LA COUR DE CASSATION, CHAMBRE COMMERCIALE, a rendu l’arrêt suivant :

COMM.

CH.B

COUR DE CASSATION
______________________

Audience publique du 29 juin 2022

Cassation

Mme VAISSETTE, conseiller le plus ancien
non empêché, faisant fonction de président

Arrêt n° 425 F-D

Pourvoi n° H 21-13.706

R É P U B L I Q U E F R A N Ç A I S E

_________________________

AU NOM DU PEUPLE FRANÇAIS
_________________________

ARRÊT DE LA COUR DE CASSATION, CHAMBRE COMMERCIALE, FINANCIÈRE ET ÉCONOMIQUE, DU 29 JUIN 2022

1°/ La société Frédéric Blanc MJO, société d’exercice libéral à responsabilité limitée, dont le siège est [Adresse 2], en la personne de M. Blanc, agissant en qualité de liquidateur à la liquidation judiciaire de la société Adyce,

2°/ la société Adyce, dont le siège est [Adresse 3],

ont formé le pourvoi n° H 21-13.706 contre l’arrêt rendu le 5 janvier 2021 par la cour d’appel de Rennes (3e chambre commerciale), dans le litige les opposant à la société Dotcorp Fine Art, société à responsabilité limitée, dont le siège est [Adresse 1], défenderesse à la cassation.

Les demanderesses invoquent, à l’appui de leur pourvoi, le moyen unique de cassation annexé au présent arrêt.

Le dossier a été communiqué au procureur général.
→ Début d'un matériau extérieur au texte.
(** * Batched TTS proxy: chunker, credential cache and batch scheduler

    A shallow embedding of
    - [utils/text-processing.js]  ([smartChunkText]),
    - [lib/auth.js]               ([getEndpoint], [clearTokenCache],
                                   [validateApiKey]),
    - [lib/tts.js]                ([getAudioChunk], [getVoice],
                                   [pipeChunksToStream], [streamVoice],
                                   [parseRequestParams], [processRequestParams]),
    - [lib/utils.js]              ([cleanText]),
    - the speech endpoint         ([handleSpeechRequest], [onRequest]),
    - [api/v1/models.js]          ([onRequest]),
    together with the properties the specification states about them
    and further properties of the code. *)

From Stdlib Require Import ZArith NArith List String Ascii Bool Lia.
From Stdlib Require Import DecimalString.
From stdpp Require Import base list.
Import ListNotations.

Local Open Scope Z_scope.

(* ================================================================== *)
(** * JavaScript strings *)
(* ================================================================== *)

(** A JavaScript string is a sequence of UTF-16 code units; [.length]
    counts code units and the regular expression of the chunker (no [u]
    flag) matches code unit by code unit. *)
Module Js.

Definition code_unit := N.
Definition jsstring := list code_unit.

(** Literal with ASCII characters only, for concrete inputs. *)
Definition lit (s : string) : jsstring := map N_of_ascii (list_ascii_of_string s).

(** ECMAScript [WhiteSpace] and [LineTerminator] code points, the set
    stripped by [String.prototype.trim]. *)
Definition is_whitespace (c : code_unit) : bool :=
  existsb (N.eqb c)
    [0x0009; 0x000A; 0x000B; 0x000C; 0x000D; 0x0020; 0x00A0; 0x1680;
     0x2000; 0x2001; 0x2002; 0x2003; 0x2004; 0x2005; 0x2006; 0x2007;
     0x2008; 0x2009; 0x200A; 0x2028; 0x2029; 0x202F; 0x205F; 0x3000;
     0xFEFF]%N.

Fixpoint trimStart (s : jsstring) : jsstring :=
  match s with
  | c :: rest => if is_whitespace c then trimStart rest else s
  | [] => []
  end.

Definition trimEnd (s : jsstring) : jsstring := rev (trimStart (rev s)).

Definition trim (s : jsstring) : jsstring := trimEnd (trimStart s).

(** [s.substring(a, b)]: both indices are clamped to [0, length] and
    swapped when out of order. *)
Definition clamp (len i : Z) : Z := Z.max 0 (Z.min i len).

Definition substring (s : jsstring) (a b : Z) : jsstring :=
  let len := Z.of_nat (length s) in
  let a' := clamp len a in
  let b' := clamp len b in
  let lo := Z.min a' b' in
  let hi := Z.max a' b' in
  firstn (Z.to_nat (hi - lo)) (skipn (Z.to_nat lo) s).

(** [arr.slice(a, b)] on an array: a negative index counts from the
    end, and both are then clamped to [0, length]. *)
Definition relative (len i : Z) : Z :=
  if i <? 0 then Z.max (len + i) 0 else Z.min i len.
Sur le rapport de Mme Vallansan, conseiller, les observations de la SARL Corlay, avocat de la société Frédéric Blanc MJO, ès qualités, et de la société Adyce, de la SAS Buk Lament-Robillot, avocat de la société Dotcorp Fine Art, et l’avis de Mme Guinamant, avocat général référendaire, après débats en l’audience publique du 17 mai 2022 où étaient présentes Mme Vaissette, conseiller le plus ancien non empêché, faisant fonction de président, Mme Vallansan, conseiller rapporteur, Mme Bélaval, conseiller, et Mme Mamou, greffier de chambre,

la chambre commerciale, financière et économique de la Cour de cassation, composée des président et conseillers précités, après en avoir délibéré conformément à la loi, a rendu le présent arrêt.

Faits et procédure

1. Selon l’arrêt attaqué (Rennes, 5 janvier 2021), la société Adyce, spécialisée dans l’étude, la conception et la réalisation d’emballages industriels, réalise également des prestations de gardiennage pour le compte de ses clients. Elle a été mise en liquidation judiciaire par un jugement du 26 octobre 2016, publié le 15 novembre suivant, la société Frédéric Blanc MJO étant désignée liquidateur.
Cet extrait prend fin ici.